刘怀安咬牙切齿道:“他呀,他是我的家奴!”

刘怀安笑道:“倒是个俊俏的家奴。”

许经年在马上听到后面车厢里笑声不断,便喊道:“怀安,你要喝水吗?”

刘怀安知道这是在提醒自己少说话,便故意道:“许护卫,本姑娘不想喝水。”

马车赶路脚程自然慢了下来,一行人走了半日才走出十几里地,车上的姐弟俩又提议休息,众人只好停下原地休整。

许经年见此处山势险要,路两侧都是十几丈高的陡坡,正是伏击的绝佳地点,便催促着赶紧启程。

正说着,突然从前方杀出几十个蒙面土匪,四名侍卫连忙起身道:“何人胆敢造次?”

土匪领头道:“我们是附近山上的义士,如今手头紧想跟诸位借点银子花花。

侍卫掏出一个腰牌向山匪们展示道:“我们是官身,速速退去!”

土匪毫不在意道:“少拿这假牌子吓唬我,我山寨里一堆这样的牌子,兄弟们,给我上!”

说完众山匪便冲了上来,四名侍卫慌忙应战,许经年退至马车旁边,默默看着四人与山匪打斗。
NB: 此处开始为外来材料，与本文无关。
(* ===== verification/Layout.v ===== *)
(** * The slab's MDU #0 (nil_core/src/layout.rs, nil_core/src/builder.rs)

    The writer that the browser runs as WebAssembly: the NilFS file table in
    MDU #0, its header and 64-byte records, and the builder that allocates file
    regions with tombstone reuse.  [Nilfs] reads what this writes.  Fields are cut to
    their width when they are written.  Offsets into the buffer ([usize], 32 bits in
    WebAssembly) are unbounded integers: they are products of an MDU's number or of a
    record's number (a [u32] the builder itself counts up) with 32 or 64, and the bounds
    checked before each access keep both far below the width. *)
From S2P Require Import Prelude JsString TransportTypes Effects Bytes.
#[local] Open Scope Z_scope.

Definition MDU_SIZE : Z := 8 * 1024 * 1024.
Definition BLOB_SIZE : Z := 128 * 1024.
Definition ROOT_TABLE_END : Z := 16 * BLOB_SIZE.
Definition FILE_TABLE_START : Z := 16 * BLOB_SIZE.
Definition FILE_TABLE_END : Z := 64 * BLOB_SIZE.
Definition FILE_TABLE_HEADER_SIZE : Z := 128.
Definition FILE_RECORD_SIZE : Z := 64.
Definition ROOT_SIZE : Z := 32.
Definition MAGIC_NILF : bytes := [78; 73; 76; 70].

(** ** layout.rs *)

Record FileTableHeader := mkHeader {
  magic : bytes; version : Z; pad1 : Z; record_size : Z; record_count : Z; reserved : bytes
}.
Definition default_header : FileTableHeader := mkHeader MAGIC_NILF 1 0 64 0 (zeros 116).

Definition header_to_bytes (h : FileTableHeader) : bytes :=
  magic h ++ [version h; pad1 h] ++ le_split 2 (record_size h) ++ le_split 4 (record_count h) ++ reserved h.
Definition header_from_bytes (l : bytes) : FileTableHeader :=
  mkHeader (slice 0 4 l) (znth l 4) (znth l 5) (get_le 2 6 l) (getUint32LE 8 l) (slice 12 128 l).

Record FileRecordV1 := mkRecord {
  start_offset : Z; length_and_flags : Z; timestamp : Z; rec_path : bytes
}.

Definition record_to_bytes (r : FileRecordV1) : bytes :=
  le_split 8 (start_offset r) ++ le_split 8 (length_and_flags r) ++ le_split 8 (timestamp r) ++ rec_path r.
Definition record_from_bytes (l : bytes) : FileRecordV1 :=
  mkRecord (getBigUint64LE 0 l) (getBigUint64LE 8 l) (getBigUint64LE 16 l) (slice 24 64 l).

Definition pack_length_and_flags (length flags : Z) : Z :=
  Z.lor (Z.shiftl flags 56) (Z.land length (Z.ones 56)).
Definition unpack_length_and_flags (val : Z) : Z * Z :=
  (Z.land val (Z.ones 56), Z.land (Z.shiftr val 56) 255).
(** A manifest root sent as base64 is shown as its hex.  For every 48-byte root
    whose first byte is not 0xD3 (no compressed curve point begins with it), the
    normaliser returns the hex of the root; the excluded texts could begin with
    [0x], which the code takes for hex already. *)
Theorem base64_root_to_hex l :
  Forall is_byte l -> zlen l = 48 -> znth l 0 <> 211 ->
  toHexFromBase64OrHex (Some (JStr (base64_encode l))) [48] = bytesToHex l.
Proof.
  intros Hl Hlen H0; unfold toHexFromBase64OrHex, decodeBase64ToBytes.
  rewrite !(trim_id (base64_encode l)) by (by apply base64_no_ws).
  assert (exists a b s, 0 <= a < 64 /\ 0 <= b < 64 /\ (a = 52 -> b = 49 -> znth l 0 = 211) /\
    base64_encode l = String (base64_char a) (String (base64_char b) s)) as (a & b & s & Ha & Hb & Hab & Henc).
  { destruct l as [|a [|b [|c r] ] ]; [done..|]. rewrite !Forall_cons in Hl; unfold is_byte in Hl.
    exists (a / 4), (a mod 4 * 16 + b / 16); eexists; split; [zdivl|]; split; [zdivl|]; split; [|reflexivity].
    intros H1 H2; change (znth (a :: b :: c :: r) 0) with a; zdivl. }
  assert (starts_with "0x" (base64_encode l) = false /\ eqb (base64_encode l) "0x" = false) as [Hx Hx'].
  { assert (String (base64_char a) (String (base64_char b) EmptyString) <> "0x") as Hne.
    { intros Heq; injection Heq as E1 E2. destruct (base64_char_facts a Ha) as (V1 & _), (base64_char_facts b Hb) as (V2 & _).
      rewrite E1 in V1; rewrite E2 in V2; injection V1 as V1; injection V2 as V2; by apply H0, Hab. }
    rewrite Henc; unfold starts_with, eqb; split.
    - cbn [String.prefix]; destruct (ascii_dec "0" (base64_char a)) as [E1|]; [|done].
      destruct (ascii_dec "x" (base64_char b)) as [E2|]; [|done]. by rewrite <- E1, <- E2 in Hne.
    - apply bool_decide_false; intros Heq; injection Heq as E1 E2 E3; apply Hne; by rewrite E1, E2. }
  rewrite Hx, Hx', atob_base64 by done; rewrite Henc; cbn [is_empty].
  rewrite Hlen; reflexivity.
Qed.

Lemma base64_root_to_hex_witness :
  let root := 151 :: repeat 17 47 in
  toHexFromBase64OrHex (Some (JStr (base64_encode root))) [48] = bytesToHex root.
Proof.
  intros root; apply (base64_root_to_hex root); [|reflexivity|discriminate].
  unfold root, is_byte; repeat constructor; lia.
Defined.

(** ** The Merkle layers *)

Lemma list_ind2 {A} (P : list A -> Prop) :
  P [] -> (forall a, P [a]) -> (forall a b r, P r -> P (a :: b :: r)) -> forall l : list A, P l.
Proof.
  intros H0 H1 H2 l; assert (P l /\ (forall a, P (a :: l))) as [? _]; [|done].
  induction l as [|c l (IH0 & IH1)]; [done|]; split; [apply IH1|]; intros; by apply H2.
Qed.

(** The parent layer of a layer of byte strings. *)
Fixpoint parents (hash : bytes -> bytes) (layer : list bytes) : list bytes :=
  match layer with
  | [] => []
  | [a] => [hash (a ++ a)]
  | a :: b :: r => hash (a ++ b) :: parents hash r
  end.

Lemma zlen_parents h (l : list bytes) : zlen (parents h l) = (zlen l + 1) / 2.
Proof.
  induction l as [|a|a b r IH] using list_ind2; [done..|]; cbn [parents].
  rewrite !zlen_cons, IH. replace (1 + (1 + zlen r) + 1) with (zlen r + 1 + 1 * 2) by lia.
  rewrite Z.div_add by lia; lia.
Qed.

Section MerkleFacts.
Context (blake2s : bytes -> bytes) (Hhash : forall l, Forall is_byte (blake2s l)).
Abbreviation all_bytes := (Forall (Forall is_byte)).

Lemma parents_bytes (l : list bytes) : all_bytes l -> all_bytes (parents blake2s l).
Proof.
  induction l as [|a|a b r IH] using list_ind2; intros H; cbn [parents]; [done|by repeat constructor|].
  inversion H as [|? ? _ H']; subst; inversion H'; subst; constructor; auto.
Qed.

Lemma next_layer_spec (l : list bytes) :
  all_bytes l -> next_layer blake2s (map bytesToHex l) = Ok (map bytesToHex (parents blake2s l)).
Proof.
  induction l as [|a|a b r IH] using list_ind2; intros H; cbn [parents map next_layer]; [done|..];
    rewrite !Forall_cons in H; rewrite !hexToBytes_bytesToHex_eq by tauto; obind; [done|].
  rewrite IH by tauto; done.
Qed.

(** The layers above a layer, up to the single root. *)
Lemma merkle_loop_spec fuel : forall l : list bytes,
  all_bytes l -> zlen l <= Z.of_nat fuel + 1 -> 0 < zlen l ->
  exists up, merkle_loop blake2s fuel (map bytesToHex l) = Ok (map (map bytesToHex) up) /\
    (forall i x y, (l :: up) !! i = Some x -> (l :: up) !! S i = Some y -> y = parents blake2s x) /\
    exists root : bytes, List.last (l :: up) [] = [root].
Proof.
  induction fuel as [|fuel IH]; intros l Hl Hf Hpos; cbn [merkle_loop]; rewrite zlen_map;
    destruct (Z.ltb_spec 1 (zlen l)); try lia.
  all: try (exists []; split; [done|]; split; [by intros [|i] x y|];
            destruct l as [|r [|r' l] ]; [rewrite zlen_nil in *; lia|by exists r|rewrite !zlen_cons in *; pose proof (zlen_nonneg l); lia]).
  rewrite next_layer_spec by done; obind.
  destruct (IH (parents blake2s l)) as (up & -> & Hstep & Hroot).
  - by apply parents_bytes.
  - rewrite zlen_parents; zdivl.
  - rewrite zlen_parents; zdivl.
  - obind; exists (parents blake2s l :: up); split; [done|]; split.
    + intros [|i] x y Hx Hy; [cbn in *; congruence|]. by apply (Hstep i).
    + exact Hroot.
Qed.

Lemma normalize_leaves_spec (l : list bytes) :
  all_bytes l -> normalize_leaves (map bytesToHex l) = Ok (map bytesToHex l).
Proof.
  induction 1 as [|b l Hb _ IH]; [done|]; cbn [map normalize_leaves].
  rewrite hexToBytes_bytesToHex_eq by done; obind; by rewrite IH.
Qed.
(* ===== verification/Multiaddr.v ===== *)
(** * Multiaddrs and service hints (lib/multiaddr.ts, lib/serviceHint.ts, lib/dealId.ts)

    The small textual formats of the chain: provider addresses, the service hint
    of a deal, deal ids. *)
From S2P Require Import Prelude JsString JsNum TransportTypes Effects.
#[local] Open Scope Z_scope.

(** ** multiaddr.ts *)

Definition parts_of (s : string) : list string := filter_truthy (split "/" s).

Definition multiaddrToHttpUrl (ep : string) : option string :=
  let s := trim ep in
  if negb (starts_with "/" s) then None
  else
    let parts := parts_of s in
    let idxTcp := index_of "tcp" parts in
    if (idxTcp <? 2) || (zlen parts <=? idxTcp + 1) then None
    else
      let hostProto := default "" (nth_str parts (idxTcp - 2)) in
      let host := default "" (nth_str parts (idxTcp - 1)) in
      let port := default "" (nth_str parts (idxTcp + 1)) in
      if negb (all_digits port) then None
      else
        let isHttp := mem "http" parts in
        let isHttps := mem "https" parts in
        if negb isHttp && negb isHttps then None
        else if negb (truthy hostProto) || negb (truthy host) then None
        else Some ((if isHttps then "https" else "http") +:+ "://" +:+ host +:+ ":" +:+ port).

Record P2pTarget := mkTarget { multiaddr : string; peerId : string }.

Definition multiaddrToP2pTarget (ep : string) : option P2pTarget :=
  let s := trim ep in
  if negb (starts_with "/" s) then None
  else
    let parts := parts_of s in
    let p2pIdx := last_index_of "p2p" parts in
    let ipfsIdx := last_index_of "ipfs" parts in
    let idx := if 0 <=? p2pIdx then p2pIdx else ipfsIdx in
    if (idx <? 0) || (zlen parts <=? idx + 1) then None
    else
      let peerId := default "" (nth_str parts (idx + 1)) in
      if negb (truthy peerId) then None
      else
        let hasWs := mem "ws" parts || mem "wss" parts in
        if negb hasWs then None else Some (mkTarget s peerId).

Definition multiaddrToP2pWsAddr (ep : string) : option string :=
  match multiaddrToP2pTarget ep with Some target => Some (multiaddr target) | None => None end.

(** ** dealId.ts *)

Definition normalizeDealId (dealId : string) : outcome string :=
  let trimmed := trim dealId in
  if negb (truthy trimmed) || negb (all_digits trimmed)
  then mthrow (Error "dealId must be a non-negative integer")
  else mret trimmed.

(** ** serviceHint.ts *)

Inductive redundancy_mode := mode1 | mode2.
Record ServiceHintInfo := mkHint {
  hint_base : string; hint_replicas : option dec; hint_rsK : option dec; hint_rsM : option dec;
  hint_mode : redundancy_mode
}.

(** [const [a, b] = s.split(c, 2)]: what follows a second separator is dropped. *)
Definition split2 (c : ascii) (s : string) : string * option string :=
  match split c s with
  | [] => ("", None)
  | [a] => (a, None)
  | a :: b :: _ => (a, Some b)
  end.

Definition apply_token (info : ServiceHintInfo) (token : string) : ServiceHintInfo :=
  let '(keyRaw, valRaw) := split2 "=" token in
  let key := to_lower (trim keyRaw) in
  let val := trim (default "" valRaw) in
  if negb (truthy key) || negb (truthy val) then info
  else
    let info :=
      if eqb key "replicas" then
        let n := Number_of_string val in
        if dec_is_finite n && dec_pos n
        then mkHint (hint_base info) (Some n) (hint_rsK info) (hint_rsM info) (hint_mode info)
        else info
      else info in
    if eqb key "rs" then
      match split "+" val with
      | [a; b] =>
          let k := Number_of_string a in
          let m := Number_of_string b in
          if dec_is_finite k && dec_is_finite m && dec_pos k && dec_pos m
          then mkHint (hint_base info) (hint_replicas info) (Some k) (Some m) mode2
          else info
      | _ => info
      end
    else info.

Definition parseServiceHint (raw : option string) : ServiceHintInfo :=
  let trimmed := trim (default "" raw) in
  if is_empty trimmed then mkHint "" None None None mode1
  else match split ":" trimmed with
       | baseRaw :: extras => fold_left apply_token extras (mkHint (trim baseRaw) None None None mode1)
       | [] => mkHint "" None None None mode1
       end.

(** [String(Math.round(x))]; integers below 10^21 print in full. *)
Definition string_of_rounded (x : dec) : string :=
  match x with
  | DNaN => "NaN"
  | DInf neg => if neg then "-Infinity" else "Infinity"
  | DNum m e => string_of_Z (dec_round m e)
  end.
Definition dec_truthy (x : dec) : bool :=
  match x with DNaN => false | DInf _ => true | DNum m _ => negb (m =? 0) end.
Definition opt_truthy (x : option dec) : bool := match x with Some d => dec_truthy d | None => false end.
Definition opt_pos (x : option dec) : bool := match x with Some d => dec_pos d | None => false end.
Definition opt_rounded (x : option dec) : string :=
  match x with Some d => string_of_rounded d | None => "NaN" end.

Definition buildServiceHint (base : string) (replicas rsK rsM : option dec) : string :=
  let hintBase := or_else (trim base) "General" in
  let extras :=
    (if opt_truthy replicas && opt_pos replicas then ["replicas=" +:+ opt_rounded replicas] else []) ++
    (if opt_truthy rsK && opt_truthy rsM then ["rs=" +:+ opt_rounded rsK +:+ "+" +:+ opt_rounded rsM] else []) in
  match extras with [] => hintBase | _ => hintBase +:+ ":" +:+ join ":" extras end.

Example hint_example :
  parseServiceHint (Some " Hot : rs= 8+4:Replicas=3:x=:y ") =
  mkHint "Hot" (Some (DNum 3 0)) (Some (DNum 8 0)) (Some (DNum 4 0)) mode2.
Proof. reflexivity. Qed.

(** ** Round trip of service hints *)

Lemma digit_code c : digit_char c -> 48 <= code c <= 57.
Proof. unfold digit_char, is_digit; intros H; apply andb_true_iff in H as [H1 H2]; lia. Qed.

(** Decide a fact about one digit by looking at all ten. *)
Lemma digit_cases (P : ascii -> bool) :
  forallb (fun k => P (char_of (48 + Z.of_nat k))) (seq 0 10) = true -> forall c, digit_char c -> P c = true.
Proof.
  intros H c Hc; pose proof (digit_code c Hc) as Hr; rewrite forallb_forall in H.
  specialize (H (Z.to_nat (code c - 48)) ltac:(apply in_seq; lia)).
  rewrite Z2Nat.id in H by lia. replace (48 + (code c - 48)) with (code c) in H by lia.
  by rewrite char_of_code in H.
Qed.

Lemma digit_not_ws c : digit_char c -> is_ws c = false.
Proof. intros Hc; apply negb_true_iff; revert c Hc; by apply (digit_cases (fun c => negb (is_ws c))). Qed.

Lemma digits_not_ws l : Forall digit_char l -> Forall (fun c => is_ws c = false) l.
Proof. intros H; eapply Forall_impl; [exact H|]; apply digit_not_ws. Qed.

Lemma span_digits_all l r : Forall digit_char l ->
  match r with [] => True | c :: _ => is_digit c = false end -> span_digits (l ++ r) = (l, r).
Proof.
  intros Hl Hr; induction Hl as [|c l Hc _ IH]; cbn [app span_digits].
  - destruct r as [|c r]; [done|]; cbn; by rewrite Hr.
  - by rewrite Hc, IH.
Qed.

Lemma dec_round64_small z : 0 <= z < 2 ^ 64 -> dec_round64 z 0 = DNum z 0.
Proof.
  intros Hz; unfold dec_round64; cbn [Z.leb]. rewrite Z.abs_eq, Z.pow_0_r, Z.mul_1_r by lia.
  destruct (Z.leb_spec (2 ^ 1024 - 2 ^ 970) z) as [Hle|]; [|done].
  exfalso. assert (2 ^ 64 < 2 ^ 1024 - 2 ^ 970) by (vm_compute; reflexivity). lia.
Qed.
车厢内传出于书庆略显慌乱的声音:“许公子,外面情况如何?”

许经年淡淡答道:“不太乐观!”

于见水怯怯的声音传来:“许,许壮士,这,这可如何是好?”

许经年冷笑道:“他们是冲你们来的,道不同不相为谋,我与怀安就先告辞了。”

于书庆慌忙道:“许公子怎知他们是冲我们而来?咱们一路同行怎么说也算是伙伴!”

许经年道:“我耳力比较好,刚刚听到为首的土匪对身后的人悄悄说对马车里的人格杀勿论。”

车厢内一阵沉默,许经年又道:“依在下看来,对面可不像是普通的土匪,两位的随身护卫如今已两死两伤了。”

车厢内又是一阵沉默,良久以后,只听于书庆长叹一声道:“许公子确实与此事无关,趁我那护卫还能抵挡一阵,就与两位在此分道扬镳吧,多谢两位一路相伴!”

许经年冷笑道:“姑娘不必与我使这苦肉计,我又没说不帮你。”

于书庆假装为难道:“只是对面人手众多,许公子纵然武功盖世,但双拳难敌四手,恐怕……”

许经年打断于书庆,直截了当道:“激将法也大可不必,两个条件:一,我要黄金百两和两位各欠我一个人情;二,这帮人见到我出手便一个都不能活着回去,你要负责帮我摆平官府。”

于书庆毫不犹豫道:“成交!”

过了一会儿,于书庆听窗外没有动静,便问道:“许公子还在吗?”

许经年幽幽道:“不急,我说过了,见到我出手的人不能活着离开,你的四名侍卫也不例外,毕竟同行一场,我不忍心亲手杀死他们,等他们被山匪杀死我再动手,你们待在车厢内不许偷看。”

于书庆说道:“我那四名侍卫也算是京中高手,连他们都抵挡不住对面,只怕许公子……”

话音未落,一众山匪已然将最后两名侍卫杀死,高喊着冲杀上来,霎时间喊杀声响彻整个山谷。

许经年跨步下马立于车厢之前,微屈双腿稳住下盘,猛然拔出冲渊于身前横扫一剑,剑气刚猛汹涌而出。